Het werk werd relatief slecht betaald, maar je had wel een echt inkomen. Waarvan ik een deel gebruikte om een bijdrage te leveren aan het gezinsinkomen, maar ook om alvast wat sparen voor ‘later’. Zo was dat in die jaren. Daarnaast bleek na een jaar of twee dat we niet meer op zaterdagochtend hoefden te werken. Er bleef wat vrije tijd over en die werd weer besteed aan een bijbaan links en rechts. O.a. in de brommerhandel van een bevriende relatie van mijn ‘pa’ waardoor ik weer wat extra geld kreeg dat natuurlijk werd besteed aan zaken die me mobiel hielden of bij de tijd. Het kon allemaal en je deed daarnaast dus ook nog de studie in de avonduren, het huiswerk dat niet mis was en je had zelfs ook nog tijd voor andere zaken. Toch was die bank niet zo mijn ding. Het avontuur miste ik, het was allemaal te veel geregeld, te ambtenaar achtig.

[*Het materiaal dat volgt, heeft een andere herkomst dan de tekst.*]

(** A file that is open under a tracked name and on disk is seen, unless its name is that of a WAL. *)
Lemma access_tracked e name v path : loadTempFilePath v name = Some path -> HasSuffix name (lit "-wal") = false -> ve_fault e (vd_calls (v_disk v)) = None ->
  VFS_Access e name v = Ok (bool_decide (is_Some (vd_names (v_disk v) !! path))).
Proof.
  intros HL HW HF. unfold VFS_Access, isTempFileName, accessTempFile, os_Stat. rewrite HW, HL, HF. rewrite bool_decide_eq_true_2 by by eexists.
  destruct (vd_names _ !! path) as [i|]; done.
Qed.

(** ** Write buffers *)

Lemma FormatUint_inj n m : is_txid n = true -> is_txid m = true -> FormatUint n = FormatUint m -> n = m.
Proof.
  unfold is_txid, FormatUint. intros Hn Hm E. assert (2 ^ 64 <= 10 ^ Z.of_nat 20) as Hb by by vm_compute.
  destruct (dec_loop_fuel 19 n ltac:(lia)) as (c & s & En & _ & Dn). destruct (dec_loop_fuel 19 m ltac:(lia)) as (c' & s' & Em & _ & Dm).
  rewrite En, Em in E. rewrite E in Dn. congruence.
Qed.
Lemma FormatUint_no_slash n : no_sep slash (FormatUint n).
Proof.
  unfold FormatUint. destruct (dec_loop_plain n) as [_ Hc]. generalize dependent (dec_loop 20 n []). intros s Hs Hin.
  eapply List.Forall_forall in Hs; [|done]. by apply digit_char_not in Hs as [? _].
Qed.
Lemma buffer_name_safe n : safe_elem (lit "write-buffer-" ++ FormatUint n).
Proof. split_and!; [done..|]. intros [Hin|Hin]%in_app_iff; [vm_compute in Hin; intuition done|]. by apply (FormatUint_no_slash n). Qed.

(** Connections never share a write buffer: the buffer of a connection differs from that of any earlier
    one of the same file system. *)
Theorem buffers_apart e v1 v1' p1 v2 v2' p2 :
  bufferPath e v1 = (v1', Ok p1) -> bufferPath e v2 = (v2', Ok p2) ->
  v_cfg v2 = v_cfg v1 -> v_tempDir v1' = v_tempDir v2' -> 0 <= v_writeSeq v1 < v_writeSeq v2 -> v_writeSeq v2 + 1 < 2 ^ 64 ->
  (forall dir, v_tempDir v1' = Some (Ok dir) -> HasPrefix dir [slash] = true) -> p1 <> p2.
Proof.
  unfold bufferPath. intros H1 H2 Hcfg Hdir Hseq Hmax Hroot. rewrite !u64_small in H1, H2 by lia. cbn [set_write v_cfg] in H1, H2. rewrite Hcfg in H2.
  assert (v_writeSeq v2 + 1 <> 1) as Hne by lia.
  destruct (nonempty (vc_WriteBufferPath (v_cfg v1))).
  - injection H1 as _ <-. injection H2 as _ <-. destruct (Z.eqb_spec (v_writeSeq v2 + 1) 1); [done|]. destruct (Z.eqb_spec (v_writeSeq v1 + 1) 1); intros E.
    + apply (f_equal length) in E. rewrite length_app in E. cbn in E. lia.
    + apply app_inv_head in E. injection E as E. apply FormatUint_inj in E; unfold is_txid; lia.
  - destruct (ensureTempDir e (set_write (v_writeSeq v1 + 1) _ v1)) as [u1 r1] eqn:E1. destruct (ensureTempDir e (set_write (v_writeSeq v2 + 1) _ v2)) as [u2 r2] eqn:E2.
    apply ensureTempDir_spec in E1 as (_ & _ & _ & D1 & _). apply ensureTempDir_spec in E2 as (_ & _ & _ & D2 & _).
    injection H1 as <- H1. injection H2 as <- H2. rewrite D1, D2 in Hdir. injection Hdir as <-. destruct r1 as [dir|err|m]; [|done..]. cbn [mbind result_bind wrap_err] in H1, H2. injection H1 as <-. injection H2 as <-.
    intros E. apply join_dir_inj in E; [|by apply Hroot|apply (buffer_name_safe (v_writeSeq v1 + 1))|apply (buffer_name_safe (v_writeSeq v2 + 1))].
    apply (app_inv_head (lit "write-buffer-")) in E. apply FormatUint_inj in E; unfold is_txid; lia.
Qed.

En net toen ik besloot om te vertrekken richting mijn toenmalige passie, Schiphol, kwamen bij de bank grote ‘Hollerit-machines’ in gebruik. Voorlopers van de latere computers. Het zorgde voor veel opwinding, maar ook voor afbouw van banen. Van de afdeling waar ik ooit begon (groot 65 mensen) bleek na enige tijd weinig meer over. De mechanisatie van de arbeidsplekken was volop in ontwikkeling. Maar toen werkte ik al weer in een andere job, bij een totaal ander bedrijf en leerde ik iets over vele zaken die ik gewoon leuk vond. Nederlandse taal, in al haar facetten. Of hoe je een vliegtuig moest afhandelen als het grondpersoneel dat niet voor mekaar kreeg. Kwam het toch nog goed met die bromnozem die zijn blikken altijd op de toekomst richtte. Doe ik nog steeds, maar niet meer voor het werk. Dat is nu wel voorbij. Mogen anderen intussen doen.